**DATA FOR THIS TASK**
+ + +
(* ===== verification/NvmeAdmin.v ===== *)
(** * The NVMe target: bringing a controller up

    The registers, the admin queue and the admin commands of
    targets/nvme/ublk.nvme_vfio.cpp.  The controller is an interface: it has
    registers, and while the target sleeps or polls it may fetch commands from
    the admin ring, post completions and fill the identify page. *)

From S2P Require Import Prelude Bytes UblkCmd DmaBuf Nvme NvmeDma NvmeRing Params.

Definition NVME_REG_CAP : Z := 0.
Definition NVME_REG_CC : Z := 0x14.
Definition NVME_REG_CSTS : Z := 0x1c.
Definition NVME_REG_AQA : Z := 0x24.
Definition NVME_REG_ASQ : Z := 0x28.
Definition NVME_REG_ACQ : Z := 0x30.

Definition NVME_CC_ENABLE : Z := bit 0.
Definition NVME_CC_CSS_NVM : Z := Z.shiftl 0 4.
Definition NVME_CC_MPS_4K : Z := Z.shiftl 0 7.
Definition NVME_CC_IOSQES : Z := Z.shiftl 6 16.
Definition NVME_CC_IOCQES : Z := Z.shiftl 4 20.
Definition NVME_CC_SHN_NORMAL : Z := bit 14.
Definition NVME_CSTS_RDY : Z := bit 0.
Definition NVME_CSTS_SHST_MASK : Z := Z.shiftl 3 2.
Definition NVME_CSTS_SHST_COMPLETE : Z := Z.shiftl 2 2.

Definition NVME_ADMIN_DELETE_SQ : Z := 0.
Definition NVME_ADMIN_CREATE_SQ : Z := 1.
Definition NVME_ADMIN_DELETE_CQ : Z := 4.
Definition NVME_ADMIN_CREATE_CQ : Z := 5.
Definition NVME_ADMIN_IDENTIFY : Z := 6.
Definition NVME_ID_CNS_NS : Z := 0.
Definition NVME_ID_CNS_CTRL : Z := 1.
Definition NVME_CTRL_VWC_PRESENT : Z := bit 0.

(** ** Commands in memory *)

Definition zeros (n : nat) : list Z := replicate n 0.

(** The 64 bytes of a command, field by field in the order of its structure. *)
Definition admin_bytes (c : nvme_admin_command) : list Z :=
  match c with
  | AdmIdentify c =>
      le_bytes 1 NVME_ADMIN_IDENTIFY ++ zeros 1 ++ zeros 2 ++ le_bytes 4 (id_nsid c) ++ zeros 16 ++
      le_bytes 8 (id_prp1 c) ++ zeros 8 ++ le_bytes 4 (id_cns c) ++ zeros 20
  | AdmCreateCq c =>
      le_bytes 1 NVME_ADMIN_CREATE_CQ ++ zeros 1 ++ zeros 2 ++ zeros 20 ++ le_bytes 8 (ccq_prp1 c) ++ zeros 8 ++
      le_bytes 2 (ccq_cqid c) ++ le_bytes 2 (ccq_qsize c) ++ le_bytes 2 (ccq_flags c) ++ zeros 2 ++ zeros 16
  | AdmCreateSq c =>
      le_bytes 1 NVME_ADMIN_CREATE_SQ ++ zeros 1 ++ zeros 2 ++ zeros 20 ++ le_bytes 8 (csq_prp1 c) ++ zeros 8 ++
      le_bytes 2 (csq_sqid c) ++ le_bytes 2 (csq_qsize c) ++ le_bytes 2 (csq_flags c) ++ le_bytes 2 (csq_cqid c) ++ zeros 16
  | AdmDelete c => le_bytes 1 (dq_opcode c) ++ zeros 1 ++ zeros 2 ++ zeros 36 ++ le_bytes 2 (dq_qid c) ++ zeros 2 ++ zeros 20
  end.

(** Fields of the identify pages, at the offsets of their structures. *)
Definition page_field (page : list Z) (off n : nat) : Z := le_value (take n (drop off page)).
Definition ctrl_mdts (page : list Z) : Z := page_field page 77 1.
Definition ctrl_vwc (page : list Z) : Z := page_field page 525 1.
Definition ctrl_sgls (page : list Z) : Z := page_field page 536 4.
Definition ns_nsze (page : list Z) : Z := page_field page 0 8.
Definition ns_flbas (page : list Z) : Z := page_field page 26 1.
Definition ns_lbaf_ds (page : list Z) (i : Z) : Z := page_field page (128 + 4 * Z.to_nat i + 2) 1.

(** ** The controller *)

(** [ctrl_run]: what it does on its own between two accesses of the target, given
    the admin queue and the identify page: the completions and the page
    afterwards. *)
Class NvmeCtrl (C : Type) := {
  ctrl_read : Z -> C -> Z;
  ctrl_write : Z -> Z -> C -> C;
  ctrl_run : nvme_queue -> list Z -> C -> list nvme_completion * list Z * C
}.

(** The target's data with what it has read of the controller, and the
    controller. *)
Record nvme_dev {C : Type} := mk_nvme_dev {
  nv : nvme_vfio_tgt_data;
  admin_queue : nvme_queue;
  id_page : list Z;      (* the page at identify_buf_off *)
  nv_vwc : Z;            (* __u8 *)
  nv_mdts : Z;           (* __u8 *)
  nv_dev_size : Z;       (* __u64 *)
  nv_ctrl : C
}.
#[global] Arguments nvme_dev : clear implicits.
#[global] Arguments mk_nvme_dev {C}.

Section admin.
Context {C : Type} `{!NvmeCtrl C}.
Notation D := (nvme_dev C).
Implicit Types d : D.

Definition set_nv (v : nvme_vfio_tgt_data) (d : D) : D :=
  mk_nvme_dev v (admin_queue d) (id_page d) (nv_vwc d) (nv_mdts d) (nv_dev_size d) (nv_ctrl d).
Definition set_admin (v : nvme_queue) (d : D) : D :=
  mk_nvme_dev (nv d) v (id_page d) (nv_vwc d) (nv_mdts d) (nv_dev_size d) (nv_ctrl d).
Definition set_page (v : list Z) (d : D) : D :=
  mk_nvme_dev (nv d) (admin_queue d) v (nv_vwc d) (nv_mdts d) (nv_dev_size d) (nv_ctrl d).
Definition set_caps (vwc mdts : Z) (d : D) : D :=
  mk_nvme_dev (nv d) (admin_queue d) (id_page d) vwc mdts (nv_dev_size d) (nv_ctrl d).
Definition set_nv_dev_size (v : Z) (d : D) : D :=
  mk_nvme_dev (nv d) (admin_queue d) (id_page d) (nv_vwc d) (nv_mdts d) v (nv_ctrl d).
Definition set_ctrl (v : C) (d : D) : D :=
  mk_nvme_dev (nv d) (admin_queue d) (id_page d) (nv_vwc d) (nv_mdts d) (nv_dev_size d) v.

Definition let_run (d : D) : D :=
  let '(cq, page, c) := ctrl_run (admin_queue d) (id_page d) (nv_ctrl d) in
  set_ctrl c (set_page page (set_admin (set_cq cq (admin_queue d)) d)).

Definition nvme_readl (off : Z) (d : D) : Z := u32 (ctrl_read off (nv_ctrl d)).
Definition nvme_writel (off v : Z) (d : D) : D := set_ctrl (ctrl_write off (u32 v) (nv_ctrl d)) d.
Definition nvme_readq (off : Z) (d : D) : Z := u64 (ctrl_read off (nv_ctrl d)).
Definition nvme_writeq (off v : Z) (d : D) : D := set_ctrl (ctrl_write off (u64 v) (nv_ctrl d)) d.

(** ** Admin commands *)

(** [while (timeout-- > 0)], a millisecond each. *)
Fixpoint wait_loop (timeout : nat) (d : D) : option (Z * D) :=
  match timeout with
  | O => Some (- ETIMEDOUT, d)
  | S timeout =>
      let d := let_run d in
      let q := admin_queue d in
      cqe ← nq_cq q !! Z.to_nat (cq_head q);
      if Z.land (cq_status cqe) 1 =? cq_phase q then
        let status := Z.shiftr (cq_status cqe) 1 in
        let head := u16 (Z.rem (cq_head q + 1) (nq_qsize q)) in
        let phase := if head =? 0 then (if cq_phase q =? 0 then 1 else 0) else cq_phase q in
        Some (if status =? 0 then 0 else - EIO, set_admin (ring_cq_doorbell head (set_cq_head head phase q)) d)
      else wait_loop timeout d
  end.

Definition nvme_wait_admin_completion (d : D) : option (Z * D) := wait_loop 5000 d.

(** [None]: the command would be copied outside the ring. *)
Definition nvme_submit_admin_cmd (c : nvme_admin_command) (d : D) : option (Z * D) :=
  let q := admin_queue d in
  if (0 <=? sq_tail q) && (sq_tail q <? Z.of_nat (length (nq_sq q))) then
    let q := set_sq (<[Z.to_nat (sq_tail q) := SqeAdmin c]> (nq_sq q)) q in
    let tail := u16 (Z.rem (sq_tail q + 1) (nq_qsize q)) in
    nvme_wait_admin_completion (set_admin (ring_sq_doorbell tail (set_sq_tail tail q)) d)
  else None.

(** [ioas_map]: as in Nvme, whether a mapping ioctl succeeds. *)
Variable ioas_map : Z -> Z -> Z -> bool.

Definition nvme_create_admin_queue (d : D) : option (Z * D) :=
  '(ret, q, n) ← nvme_queue_init ioas_map 0 ADMIN_Q_SIZE (admin_queue d) (nv d);
  let d := set_admin q (set_nv n d) in
  if ret <? 0 then Some (ret, d)
  else
    let d := nvme_writel NVME_REG_AQA (Z.lor (Z.shiftl (ADMIN_Q_SIZE - 1) 16) (ADMIN_Q_SIZE - 1)) d in
    let d := nvme_writeq NVME_REG_ASQ (sq_iova (nq_mem q)) d in
    Some (0, nvme_writeq NVME_REG_ACQ (cq_iova (nq_mem q)) d).

(** [do { ... } while (timeout-- > 0)]: what is left of the timeout. *)
Fixpoint ready_loop (want : bool) (n : nat) (d : D) : Z * D :=
  match n with
  | O => (-1, d)
  | S n =>
      let d := let_run d in
      if Bool.eqb (has (nvme_readl NVME_REG_CSTS d) NVME_CSTS_RDY) want then (Z.of_nat n, d)
      else ready_loop want n d
  end.

Definition cc_enable : Z :=
  Z.lor (Z.lor (Z.lor (Z.lor NVME_CC_ENABLE NVME_CC_CSS_NVM) NVME_CC_MPS_4K) NVME_CC_IOSQES) NVME_CC_IOCQES.

Definition nvme_init_controller (d : D) : option (Z * D) :=
  let cc := Z.land (nvme_readl NVME_REG_CC d) (Z.lnot NVME_CC_ENABLE) in
  let d := nvme_writel NVME_REG_CC cc d in
  let '(timeout, d) := ready_loop false 5001 d in
  if timeout <=? 0 then Some (-1, d)
  else
    '(ret, d) ← nvme_create_admin_queue d;
    if ret <? 0 then Some (-1, d)
    else
      let d := nvme_writel NVME_REG_CC cc_enable d in
      let '(timeout, d) := ready_loop true 5001 d in
      Some (if timeout <=? 0 then -1 else 0, d).

(** An IDENTIFY into the identify page, zeroed and mapped before and unmapped
    afterwards. *)
Definition identify_into_page (ns cns : Z) (d : D) : option (Z * D) :=
  let d := set_page (zeros 4096) d in
  '(iova, m, n) ← nvme_map_dma ioas_map (nvme_pool_get_identify_buf (nv d)) PAGE_SIZE no_mapping (nv d);
  let d := set_nv n d in
  if iova =? 0 then Some (- ENOMEM, d)
  else nvme_submit_admin_cmd (AdmIdentify (mk_identify ns iova cns)) d.

Definition set_nv_sgls (v : Z) (n : nvme_vfio_tgt_data) : nvme_vfio_tgt_data :=
  mk_nvme_data (nsid n) (lba_shift n) (user_copy n) (use_noiommu n) (force_noiommu n) (io_queues n) (nr_io_queues n)
    (nvme_queue_depth n) (nvme_max_io_buf n) (db_stride n) (bar0 n) v (next_iova n) (dma_pool n) (layout n)
    (queue_alloc_off n) (hugepage_size n).

Definition set_nv_ns (id shift : Z) (n : nvme_vfio_tgt_data) : nvme_vfio_tgt_data :=
  mk_nvme_data id shift (user_copy n) (use_noiommu n) (force_noiommu n) (io_queues n) (nr_io_queues n)
    (nvme_queue_depth n) (nvme_max_io_buf n) (db_stride n) (bar0 n) (sgls n) (next_iova n) (dma_pool n) (layout n)
    (queue_alloc_off n) (hugepage_size n).

Definition nvme_identify_controller (d : D) : option (Z * D) :=
  '(ret, d) ← identify_into_page 0 NVME_ID_CNS_CTRL d;
  if ret <? 0 then Some (ret, d)
  else
    let page := id_page d in
    Some (0, set_nv (set_nv_sgls (ctrl_sgls page) (nv d)) (set_caps (ctrl_vwc page) (ctrl_mdts page) d)).

(** [a << n] of an unsigned type of [w] bits; [None]: undefined. *)
Definition shl (w a n : Z) : option Z :=
  if (0 <=? n) && (n <? w) then Some (Z.shiftl a n mod 2^w) else None.

(** The parameters of the device, from the data and the zeroed [p]. *)
Definition ns_params (d : D) : option ublk_params :=
  let shift := lba_shift (nv d) in
  let max_bytes := nvme_max_io_buf (nv d) in
  max_bytes ← (if nv_mdts d =? 0 then Some max_bytes
               else m ← shl 32 1 (nv_mdts d);
                    let mdts_bytes := u32 (m * PAGE_SIZE) in
                    Some (if mdts_bytes <? max_bytes then mdts_bytes else max_bytes));
  granularity ← shl 32 1 shift;
  let sgl := nvme_sgl_supported (nv d) in
  let types := Z.lor UBLK_PARAM_TYPE_BASIC UBLK_PARAM_TYPE_DISCARD in
  Some (mk_params 0 (if sgl then types else Z.lor types UBLK_PARAM_TYPE_SEGMENT)
    (mk_param_basic (if has (nv_vwc d) NVME_CTRL_VWC_PRESENT then Z.lor UBLK_ATTR_VOLATILE_CACHE UBLK_ATTR_FUA else 0)
       (u8 shift) (u8 shift) (u8 shift) (u8 shift) (Z.shiftr max_bytes 9) 0 (Z.shiftr (nv_dev_size d) 9)
       (if sgl then 0 else PAGE_SIZE - 1))
    (mk_param_discard 0 granularity (Z.shiftr (2^32 - 1) 9) 0 1 0)
    (mk_param_devt 0 0 0 0) (mk_param_zoned 0 0 0 0 0 0) (mk_param_dma 0 0)
    (if sgl then mk_param_segment 0 0 0 0 else mk_param_segment (PAGE_SIZE - 1) (Z.shiftl 32 20) 127 0)
    (mk_param_integrity 0 0 0 0 0 0 0)).

Definition nvme_identify_namespace (d : D) : option (Z * option ublk_params * D) :=
  '(ret, d) ← identify_into_page 1 NVME_ID_CNS_NS d;
  if ret <? 0 then Some (ret, None, d)
  else
    let page := id_page d in
    let shift := ns_lbaf_ds page (Z.land (ns_flbas page) 0xf) in
    size ← shl 64 (ns_nsze page) shift;
    let d := set_nv_dev_size size (set_nv (set_nv_ns 1 shift (nv d)) d) in
    p ← ns_params d;
    Some (0, Some p, d).

(** ** I/O queues *)

(** The queue after [nvme_queue_deinit]. *)
Definition nvme_queue_deinit (q : nvme_queue) : nvme_queue :=
  mk_nvme_queue (nq_qid q) (nq_qsize q)
    (mk_queue_mem 0 0 0 0 (nvme_unmap_dma (sq_mapping (nq_mem q))) (nvme_unmap_dma (cq_mapping (nq_mem q)))
       (sq_doorbell (nq_mem q)) (cq_doorbell (nq_mem q)))
    [] [] (sq_tail q) (last_sq_tail q) (cq_head q) (cq_phase q) (sq_db q) (cq_db q).

Definition put_ioq (i : nat) (q : nvme_queue) (d : D) : D := set_nv (set_io_queues (<[i := q]> (io_queues (nv d))) (nv d)) d.

Definition nvme_create_io_queue (qid qsize : Z) (d : D) : option (Z * D) :=
  let i := Z.to_nat (qid - 1) in
  q ← io_queues (nv d) !! i;
  '(ret, q, n) ← nvme_queue_init ioas_map qid qsize q (nv d);
  let d := put_ioq i q (set_nv n d) in
  if ret <? 0 then Some (ret, d)
  else
    '(ret, d) ← nvme_submit_admin_cmd (AdmCreateCq (mk_create_cq (cq_iova (nq_mem q)) (u16 qid) (u16 (qsize - 1)) 1)) d;
    if ret <? 0 then Some (-1, put_ioq i (nvme_queue_deinit q) d)
    else
      '(ret, d) ← nvme_submit_admin_cmd
        (AdmCreateSq (mk_create_sq (sq_iova (nq_mem q)) (u16 qid) (u16 (qsize - 1)) 1 (u16 qid))) d;
      if ret <? 0 then Some (-1, put_ioq i (nvme_queue_deinit q) d) else Some (0, d).

(** [for (int i = 0; i < nr_io_queues; i++)] of [nvme_vfio_init_tgt]. *)
Fixpoint create_io_queues (n : nat) (i : Z) (d : D) : option (Z * D) :=
  match n with
  | O => Some (0, d)
  | S n =>
      '(ret, d) ← nvme_create_io_queue (i + 1) (nvme_queue_depth (nv d) + 1) d;
      if ret <? 0 then Some (-1, d) else create_io_queues n (i + 1) d
  end.

Definition zero_nvmeq : nvme_queue :=
  mk_nvme_queue 0 0 (mk_queue_mem 0 0 0 0 no_mapping no_mapping 0 0) [] [] 0 0 0 0 0 0.

(** The middle part of [nvme_vfio_init_tgt]: the controller is initialised and
    identified and the I/O queues are created.  [calloc]: whether their array
    can be allocated. *)
Definition start_controller (calloc : bool) (d : D) : option (Z * option ublk_params * D) :=
  '(ret, d) ← nvme_init_controller d;
  if ret <? 0 then Some (-1, None, d)
  else
    '(ret, d) ← nvme_identify_controller d;
    if ret <? 0 then Some (-1, None, d)
    else
      '(ret, p, d) ← nvme_identify_namespace d;
      if ret <? 0 then Some (-1, None, d)
      else if negb calloc then Some (-1, p, d)
      else
        let nr := Z.to_nat (nr_io_queues (nv d)) in
        '(ret, d) ← create_io_queues nr 0 (set_nv (set_io_queues (replicate nr zero_nvmeq) (nv d)) d);
        Some (if ret <? 0 then -1 else 0, p, d).

Definition nvme_delete_io_queue (qid : Z) (d : D) : option (Z * D) :=
  '(_, d) ← nvme_submit_admin_cmd (AdmDelete (mk_delete_queue NVME_ADMIN_DELETE_SQ (u16 qid))) d;
  '(_, d) ← nvme_submit_admin_cmd (AdmDelete (mk_delete_queue NVME_ADMIN_DELETE_CQ (u16 qid))) d;
  Some (0, d).

(** ** Shutdown *)

(** [for (i = 0; i < 5000; i++)] until the status register satisfies [done]. *)
Fixpoint csts_loop (done : Z -> bool) (n : nat) (d : D) : D :=
  match n with
  | O => d
  | S n =>
      let d := let_run d in
      if done (nvme_readl NVME_REG_CSTS d) then d else csts_loop done n d
  end.

Definition nvme_shutdown_controller (d : D) : D :=
  if bar0 (nv d) =? 0 then d
  else
    let cc := Z.lor (nvme_readl NVME_REG_CC d) NVME_CC_SHN_NORMAL in
    let d := nvme_writel NVME_REG_CC cc d in
    let d := csts_loop (fun csts => Z.land csts NVME_CSTS_SHST_MASK =? NVME_CSTS_SHST_COMPLETE) 5000 d in
    let d := nvme_writel NVME_REG_CC (Z.land cc (Z.lnot NVME_CC_ENABLE)) d in
    csts_loop (fun csts => negb (has csts NVME_CSTS_RDY)) 5000 d.
End admin.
+ + +
Give again, word for word, every line of the listing above from the one with "Definition NVME_REG_CAP : Z := 0." to the one with "Definition NVME_CSTS_RDY : Z := bit 0.", both inclusive, and nothing beyond them.

Definition NVME_REG_CAP : Z := 0.
Definition NVME_REG_CC : Z := 0x14.
Definition NVME_REG_CSTS : Z := 0x1c.
Definition NVME_REG_AQA : Z := 0x24.
Definition NVME_REG_ASQ : Z := 0x28.
Definition NVME_REG_ACQ : Z := 0x30.

Definition NVME_CC_ENABLE : Z := bit 0.
Definition NVME_CC_CSS_NVM : Z := Z.shiftl 0 4.
Definition NVME_CC_MPS_4K : Z := Z.shiftl 0 7.
Definition NVME_CC_IOSQES : Z := Z.shiftl 6 16.
Definition NVME_CC_IOCQES : Z := Z.shiftl 4 20.
Definition NVME_CC_SHN_NORMAL : Z := bit 14.
Definition NVME_CSTS_RDY : Z := bit 0.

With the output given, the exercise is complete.